• **PROBLEM REQUIREMENTS**
Using the data that follows, return exactly the lines from the one that contains "λ s, match m s with" through the one that contains "(** ** Data model *)", ends included.
*** SOURCE MATERIAL ***
(** * Seren Steps dashboard: tile synchronisation and edit session

    A shallow embedding of the tile core of the dashboard:
    - [App] (the sync controller): [fetchTiles], [seedDefaultTiles],
      [handleSave], [handleReset] against the Supabase [tiles] table;
    - [LinkManager] (the edit session): [handleUpdateTile], [handleAddTile],
      [handleDeleteTile], the drag handlers with [handleDrop],
      [handleImageUpload] and [handleRemoveImage].

    React state is a record, one field per [useState] hook, and every
    [setX] call is a setter on that record.  Handlers are programs in a small
    state-and-exception monad, so that [try]/[catch]/[finally] read as in the
    source.  What the outside world decides (whether a store call succeeds,
    the clock, the answer to [window.confirm]) is an argument of the
    handler. *)

From Stdlib Require Import Ascii.
From stdpp Require Import base strings list sorting pretty.

(** ** JavaScript primitives used by the handlers *)

Module Js.

(** [x || null] and [x || undefined] on an optional string: a missing value
    and the empty string are both falsy. *)
Definition orNull (x : option string) : option string :=
  match x with
  | Some s => if String.eqb s "" then None else Some s
  | None => None
  end.

Definition orUndefined (x : option string) : option string := orNull x.

(** [!x] on an optional string. *)
Definition falsy (x : option string) : bool :=
  match orNull x with Some _ => false | None => true end.

(** [arr.splice(start, deleteCount, ...items)]: the removed elements and the
    array afterwards.  A negative [start] counts from the end, [start] is
    clamped to the length and [deleteCount] to what is left. *)
Definition splice {A : Type} (arr : list A) (start deleteCount : Z)
    (items : list A) : list A * list A :=
  let len := Z.of_nat (length arr) in
  let actualStart :=
    Z.to_nat (if (start <? 0)%Z then Z.max (len + start) 0
              else Z.min start len) in
  let actualDeleteCount :=
    Z.to_nat (Z.min (Z.max deleteCount 0) (len - Z.of_nat actualStart)) in
  (take actualDeleteCount (drop actualStart arr),
   take actualStart arr ++ items ++ drop (actualStart + actualDeleteCount) arr).

(** [const [x] = arr]: the first element, [undefined] for an empty array. *)
Definition first {A : Type} (undefined : A) (arr : list A) : A :=
  default undefined (head arr).

(** [s.split(sep)] for a one-character separator. *)
Fixpoint split (sep : Ascii.ascii) (s : string) : list string :=
  match s with
  | EmptyString => [EmptyString]
  | String c s' =>
      if Ascii.eqb c sep then EmptyString :: split sep s'
      else match split sep s' with
           | seg :: segs => String c seg :: segs
           | [] => [String c EmptyString]
           end
  end.

(** [arr.pop()] read for its value, on an array of strings and where the
    value goes into a template literal: the last element, and [undefined]
    (printed as such) for an empty array. *)
Definition pop (arr : list string) : string := default "undefined" (last arr).

(** How one awaited call to Supabase ends: it resolves to a response
    carrying [data], it resolves to a response carrying [error], or the
    promise rejects. *)
Inductive Outcome : Type :=
| Succeeds
| ReturnsError (e : string)
| Throws (e : string).

(** The [{ data, error }] response of the Supabase client, or a rejected
    promise. *)
Inductive Reply (T : Type) : Type :=
| Resolved (data : option T) (error : option string)
| Rejected (reason : string).
Arguments Resolved {T} data error.
Arguments Rejected {T} reason.

Definition reply_of {T : Type} (o : Outcome) (data : T) : Reply T :=
  match o with
  | Succeeds => Resolved (Some data) None
  | ReturnsError e => Resolved None (Some e)
  | Throws e => Rejected e
  end.

(** The call failed with [e]: the response carries the error [e], or the
    promise was rejected with [e]. *)
Definition failed_with {T : Type} (reply : Reply T) (e : string) : Prop :=
  match reply with
  | Resolved _ (Some e') => e' = e
  | Resolved _ None => False
  | Rejected e' => e' = e
  end.

End Js.

(** ** A program with state [S] that returns a [T] or throws *)

Definition Eff (S T : Type) : Type := S → S * (string + T).

Definition ret {S T : Type} (x : T) : Eff S T := λ s, (s, inr x).

Definition throw {S T : Type} (e : string) : Eff S T := λ s, (s, inl e).

Definition bind {S T U : Type} (m : Eff S T) (k : T → Eff S U) : Eff S U :=
  λ s, match m s with
       | (s', inr x) => k x s'
       | (s', inl e) => (s', inl e)
       end.

Definition modify {S : Type} (f : S → S) : Eff S unit := λ s, (f s, inr tt).

Definition get {S : Type} : Eff S S := λ s, (s, inr s).

(** [try { body } catch (err) { handler err }] *)
Definition try_catch {S T : Type} (body : Eff S T) (handler : string → Eff S T)
    : Eff S T :=
  λ s, match body s with
       | (s', inr x) => (s', inr x)
       | (s', inl e) => handler e s'
       end.

(** [try { body } finally { cleanup }] *)
Definition try_finally {S T : Type} (body : Eff S T) (cleanup : Eff S unit)
    : Eff S T :=
  λ s, match body s with
       | (s', r) =>
           match cleanup s' with
           | (s'', inr _) => (s'', r)
           | (s'', inl e) => (s'', inl e)
           end
       end.

(** [await p]: a rejected promise throws at the [await]. *)
Definition await {S T : Type} (p : S → S * Js.Reply T)
    : Eff S (option T * option string) :=
  λ s, match p s with
       | (s', Js.Resolved data error) => (s', inr (data, error))
       | (s', Js.Rejected e) => (s', inl e)
       end.

(** The state a handler leaves behind. *)
Definition exec {S T : Type} (m : Eff S T) (s : S) : S := fst (m s).

Declare Scope eff_scope.
Delimit Scope eff_scope with eff.
Notation "x <- m ;; k" := (bind m (λ x, k))
  (at level 100, m at next level, right associativity) : eff_scope.
Notation "m ;; k" := (bind m (λ _, k))
  (at level 100, right associativity) : eff_scope.

(** ** Data model *)

(** [TileDefinition] of [types.ts]; the optional fields are [option]s, with
    [None] for a missing ([undefined]) field. *)
Record TileDefinition : Type := {
  id : string;
  label : string;
  url : string;
  icon : string;
  imageUrl : option string;
  description : option string
}.

#[global] Instance TileDefinition_eq_dec : EqDecision TileDefinition.
Proof. solve_decision. Defined.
*** End of SOURCE MATERIAL ***
• **SOLUTION FOR THIS EXERCISE**
  λ s, match m s with
       | (s', inr x) => k x s'
       | (s', inl e) => (s', inl e)
       end.

Definition modify {S : Type} (f : S → S) : Eff S unit := λ s, (f s, inr tt).

Definition get {S : Type} : Eff S S := λ s, (s, inr s).

(** [try { body } catch (err) { handler err }] *)
Definition try_catch {S T : Type} (body : Eff S T) (handler : string → Eff S T)
    : Eff S T :=
  λ s, match body s with
       | (s', inr x) => (s', inr x)
       | (s', inl e) => handler e s'
       end.

(** [try { body } finally { cleanup }] *)
Definition try_finally {S T : Type} (body : Eff S T) (cleanup : Eff S unit)
    : Eff S T :=
  λ s, match body s with
       | (s', r) =>
           match cleanup s' with
           | (s'', inr _) => (s'', r)
           | (s'', inl e) => (s'', inl e)
           end
       end.

(** [await p]: a rejected promise throws at the [await]. *)
Definition await {S T : Type} (p : S → S * Js.Reply T)
    : Eff S (option T * option string) :=
  λ s, match p s with
       | (s', Js.Resolved data error) => (s', inr (data, error))
       | (s', Js.Rejected e) => (s', inl e)
       end.

(** The state a handler leaves behind. *)
Definition exec {S T : Type} (m : Eff S T) (s : S) : S := fst (m s).

Declare Scope eff_scope.
Delimit Scope eff_scope with eff.
Notation "x <- m ;; k" := (bind m (λ x, k))
  (at level 100, m at next level, right associativity) : eff_scope.
Notation "m ;; k" := (bind m (λ _, k))
  (at level 100, right associativity) : eff_scope.

(** ** Data model *)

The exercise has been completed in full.